═══ Source records

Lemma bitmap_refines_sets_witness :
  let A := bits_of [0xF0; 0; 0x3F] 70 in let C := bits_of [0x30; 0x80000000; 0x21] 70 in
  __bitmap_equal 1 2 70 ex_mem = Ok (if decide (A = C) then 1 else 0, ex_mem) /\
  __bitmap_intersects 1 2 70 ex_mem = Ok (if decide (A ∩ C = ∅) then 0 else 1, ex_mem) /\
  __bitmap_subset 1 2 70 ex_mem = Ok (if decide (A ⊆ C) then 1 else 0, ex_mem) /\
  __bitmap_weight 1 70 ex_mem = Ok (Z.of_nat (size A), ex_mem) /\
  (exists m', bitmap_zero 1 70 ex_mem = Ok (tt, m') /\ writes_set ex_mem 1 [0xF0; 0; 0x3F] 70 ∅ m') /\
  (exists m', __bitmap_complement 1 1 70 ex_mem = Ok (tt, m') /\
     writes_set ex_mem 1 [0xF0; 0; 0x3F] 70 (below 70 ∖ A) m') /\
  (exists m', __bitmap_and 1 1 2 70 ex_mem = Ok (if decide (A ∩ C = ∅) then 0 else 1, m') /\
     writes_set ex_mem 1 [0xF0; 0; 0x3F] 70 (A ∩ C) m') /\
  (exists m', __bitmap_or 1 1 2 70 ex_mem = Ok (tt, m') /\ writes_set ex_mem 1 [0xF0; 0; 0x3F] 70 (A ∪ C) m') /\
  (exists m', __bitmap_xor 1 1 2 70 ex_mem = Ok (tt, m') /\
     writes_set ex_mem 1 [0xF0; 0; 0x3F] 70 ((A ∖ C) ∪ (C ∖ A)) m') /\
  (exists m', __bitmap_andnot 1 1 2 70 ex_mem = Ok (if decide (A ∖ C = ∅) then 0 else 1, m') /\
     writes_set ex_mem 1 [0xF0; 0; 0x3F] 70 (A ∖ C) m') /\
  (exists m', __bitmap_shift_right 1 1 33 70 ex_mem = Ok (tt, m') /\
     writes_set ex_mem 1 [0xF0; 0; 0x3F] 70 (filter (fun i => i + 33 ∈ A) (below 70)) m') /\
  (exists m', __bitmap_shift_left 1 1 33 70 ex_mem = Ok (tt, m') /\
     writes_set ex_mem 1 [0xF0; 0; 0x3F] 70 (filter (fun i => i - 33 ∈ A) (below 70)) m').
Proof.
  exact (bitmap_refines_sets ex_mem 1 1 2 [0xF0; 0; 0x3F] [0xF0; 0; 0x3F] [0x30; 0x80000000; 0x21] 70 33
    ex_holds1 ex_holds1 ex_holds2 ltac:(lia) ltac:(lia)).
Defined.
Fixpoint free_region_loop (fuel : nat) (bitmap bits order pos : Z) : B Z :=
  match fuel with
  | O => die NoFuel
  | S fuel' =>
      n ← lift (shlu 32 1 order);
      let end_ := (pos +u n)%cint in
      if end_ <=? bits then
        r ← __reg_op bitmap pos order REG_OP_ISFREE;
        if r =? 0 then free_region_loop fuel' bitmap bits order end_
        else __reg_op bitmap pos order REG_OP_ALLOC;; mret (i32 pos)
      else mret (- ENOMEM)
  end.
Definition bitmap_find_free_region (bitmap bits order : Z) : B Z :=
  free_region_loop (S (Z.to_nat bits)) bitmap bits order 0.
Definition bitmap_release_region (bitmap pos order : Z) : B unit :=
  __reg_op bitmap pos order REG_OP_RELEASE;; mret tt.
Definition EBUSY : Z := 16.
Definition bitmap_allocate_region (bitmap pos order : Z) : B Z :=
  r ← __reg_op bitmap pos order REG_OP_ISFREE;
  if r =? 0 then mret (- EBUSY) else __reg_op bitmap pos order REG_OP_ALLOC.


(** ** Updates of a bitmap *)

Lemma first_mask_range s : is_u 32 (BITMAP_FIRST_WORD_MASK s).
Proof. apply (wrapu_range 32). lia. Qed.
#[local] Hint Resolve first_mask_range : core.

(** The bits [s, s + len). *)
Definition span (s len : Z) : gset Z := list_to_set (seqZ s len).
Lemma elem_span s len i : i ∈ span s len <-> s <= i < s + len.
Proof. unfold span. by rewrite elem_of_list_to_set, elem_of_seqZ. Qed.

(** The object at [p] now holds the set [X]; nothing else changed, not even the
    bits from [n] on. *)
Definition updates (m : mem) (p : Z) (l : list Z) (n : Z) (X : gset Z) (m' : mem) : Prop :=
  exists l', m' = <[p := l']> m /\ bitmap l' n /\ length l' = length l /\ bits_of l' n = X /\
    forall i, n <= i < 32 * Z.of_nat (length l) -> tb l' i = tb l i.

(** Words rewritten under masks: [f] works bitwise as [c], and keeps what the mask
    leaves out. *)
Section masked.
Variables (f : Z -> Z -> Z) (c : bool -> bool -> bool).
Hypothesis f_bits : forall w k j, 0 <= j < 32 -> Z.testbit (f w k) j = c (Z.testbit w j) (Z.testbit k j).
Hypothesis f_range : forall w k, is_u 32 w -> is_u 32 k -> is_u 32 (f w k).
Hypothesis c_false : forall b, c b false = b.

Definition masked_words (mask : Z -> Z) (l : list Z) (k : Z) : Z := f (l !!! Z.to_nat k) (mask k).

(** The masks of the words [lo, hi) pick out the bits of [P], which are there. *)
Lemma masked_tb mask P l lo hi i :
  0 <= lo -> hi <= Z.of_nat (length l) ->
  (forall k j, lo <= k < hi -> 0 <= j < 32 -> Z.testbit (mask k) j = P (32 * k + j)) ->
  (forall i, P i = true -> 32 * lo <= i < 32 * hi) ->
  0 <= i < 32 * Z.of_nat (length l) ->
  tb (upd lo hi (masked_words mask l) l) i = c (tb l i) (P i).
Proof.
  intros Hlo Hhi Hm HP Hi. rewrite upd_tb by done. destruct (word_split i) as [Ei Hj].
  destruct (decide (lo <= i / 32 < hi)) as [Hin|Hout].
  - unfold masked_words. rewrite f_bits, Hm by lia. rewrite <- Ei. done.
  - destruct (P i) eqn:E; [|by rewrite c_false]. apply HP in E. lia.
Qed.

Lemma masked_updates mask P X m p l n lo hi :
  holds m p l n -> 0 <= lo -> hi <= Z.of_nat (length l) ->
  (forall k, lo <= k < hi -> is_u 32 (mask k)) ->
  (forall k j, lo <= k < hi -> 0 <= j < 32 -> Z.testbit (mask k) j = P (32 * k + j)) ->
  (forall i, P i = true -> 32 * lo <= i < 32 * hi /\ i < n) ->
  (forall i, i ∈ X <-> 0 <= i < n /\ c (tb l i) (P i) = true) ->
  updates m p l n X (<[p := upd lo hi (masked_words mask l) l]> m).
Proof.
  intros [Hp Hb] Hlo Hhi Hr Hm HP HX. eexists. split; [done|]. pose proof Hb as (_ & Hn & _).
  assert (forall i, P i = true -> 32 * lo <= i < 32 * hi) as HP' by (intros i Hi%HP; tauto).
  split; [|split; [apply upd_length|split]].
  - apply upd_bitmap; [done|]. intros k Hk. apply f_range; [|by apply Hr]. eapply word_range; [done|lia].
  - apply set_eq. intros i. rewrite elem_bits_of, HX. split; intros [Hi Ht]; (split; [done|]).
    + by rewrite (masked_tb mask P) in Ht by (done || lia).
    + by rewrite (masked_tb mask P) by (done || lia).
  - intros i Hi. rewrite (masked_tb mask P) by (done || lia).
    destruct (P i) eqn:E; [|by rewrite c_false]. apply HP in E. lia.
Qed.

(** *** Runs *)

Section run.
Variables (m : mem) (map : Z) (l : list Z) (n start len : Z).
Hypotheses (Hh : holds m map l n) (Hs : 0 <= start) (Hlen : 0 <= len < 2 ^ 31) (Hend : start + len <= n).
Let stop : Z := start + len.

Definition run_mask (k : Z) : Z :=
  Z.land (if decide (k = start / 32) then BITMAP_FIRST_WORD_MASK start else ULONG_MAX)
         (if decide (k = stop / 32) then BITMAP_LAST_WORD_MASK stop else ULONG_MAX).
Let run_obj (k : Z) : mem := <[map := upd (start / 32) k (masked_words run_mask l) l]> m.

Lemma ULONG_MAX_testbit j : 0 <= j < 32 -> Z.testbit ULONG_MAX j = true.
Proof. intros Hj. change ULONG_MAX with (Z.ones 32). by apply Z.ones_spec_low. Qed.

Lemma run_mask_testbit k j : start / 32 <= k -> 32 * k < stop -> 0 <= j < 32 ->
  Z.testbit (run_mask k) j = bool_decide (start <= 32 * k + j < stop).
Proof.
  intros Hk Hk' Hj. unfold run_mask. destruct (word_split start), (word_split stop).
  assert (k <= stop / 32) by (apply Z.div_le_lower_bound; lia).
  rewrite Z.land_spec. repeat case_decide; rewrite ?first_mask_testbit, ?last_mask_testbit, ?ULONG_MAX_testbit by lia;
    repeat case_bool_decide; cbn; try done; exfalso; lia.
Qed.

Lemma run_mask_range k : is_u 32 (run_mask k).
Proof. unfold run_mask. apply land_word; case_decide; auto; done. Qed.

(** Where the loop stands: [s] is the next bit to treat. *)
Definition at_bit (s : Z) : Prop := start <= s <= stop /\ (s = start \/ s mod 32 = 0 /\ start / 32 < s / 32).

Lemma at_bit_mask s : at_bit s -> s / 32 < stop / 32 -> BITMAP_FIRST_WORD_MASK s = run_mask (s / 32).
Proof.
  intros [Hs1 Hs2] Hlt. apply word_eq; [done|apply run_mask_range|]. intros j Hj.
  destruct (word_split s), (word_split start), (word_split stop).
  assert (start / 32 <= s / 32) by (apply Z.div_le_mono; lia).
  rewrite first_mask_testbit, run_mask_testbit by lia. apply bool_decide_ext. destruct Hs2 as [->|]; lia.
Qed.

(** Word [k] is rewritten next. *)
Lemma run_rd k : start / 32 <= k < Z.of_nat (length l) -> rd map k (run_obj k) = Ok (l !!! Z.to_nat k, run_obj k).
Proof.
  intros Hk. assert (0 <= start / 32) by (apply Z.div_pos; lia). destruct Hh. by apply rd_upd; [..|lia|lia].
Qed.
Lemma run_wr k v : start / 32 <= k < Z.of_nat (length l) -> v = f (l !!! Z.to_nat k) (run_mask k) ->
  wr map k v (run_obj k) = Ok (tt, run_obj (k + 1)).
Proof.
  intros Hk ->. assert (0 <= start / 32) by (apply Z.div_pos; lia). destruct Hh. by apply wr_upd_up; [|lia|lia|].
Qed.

══════

Exercise instructions
Retype the portion of the data above that starts on the line with "Definition bitmap_release_region (bitmap" and finishes on the line with "Hypothesis f_range : forall", including both of those lines.

Exercise output
Definition bitmap_release_region (bitmap pos order : Z) : B unit :=
  __reg_op bitmap pos order REG_OP_RELEASE;; mret tt.
Definition EBUSY : Z := 16.
Definition bitmap_allocate_region (bitmap pos order : Z) : B Z :=
  r ← __reg_op bitmap pos order REG_OP_ISFREE;
  if r =? 0 then mret (- EBUSY) else __reg_op bitmap pos order REG_OP_ALLOC.


(** ** Updates of a bitmap *)

Lemma first_mask_range s : is_u 32 (BITMAP_FIRST_WORD_MASK s).
Proof. apply (wrapu_range 32). lia. Qed.
#[local] Hint Resolve first_mask_range : core.

(** The bits [s, s + len). *)
Definition span (s len : Z) : gset Z := list_to_set (seqZ s len).
Lemma elem_span s len i : i ∈ span s len <-> s <= i < s + len.
Proof. unfold span. by rewrite elem_of_list_to_set, elem_of_seqZ. Qed.

(** The object at [p] now holds the set [X]; nothing else changed, not even the
    bits from [n] on. *)
Definition updates (m : mem) (p : Z) (l : list Z) (n : Z) (X : gset Z) (m' : mem) : Prop :=
  exists l', m' = <[p := l']> m /\ bitmap l' n /\ length l' = length l /\ bits_of l' n = X /\
    forall i, n <= i < 32 * Z.of_nat (length l) -> tb l' i = tb l i.

(** Words rewritten under masks: [f] works bitwise as [c], and keeps what the mask
    leaves out. *)
Section masked.
Variables (f : Z -> Z -> Z) (c : bool -> bool -> bool).
Hypothesis f_bits : forall w k j, 0 <= j < 32 -> Z.testbit (f w k) j = c (Z.testbit w j) (Z.testbit k j).
Hypothesis f_range : forall w k, is_u 32 w -> is_u 32 k -> is_u 32 (f w k).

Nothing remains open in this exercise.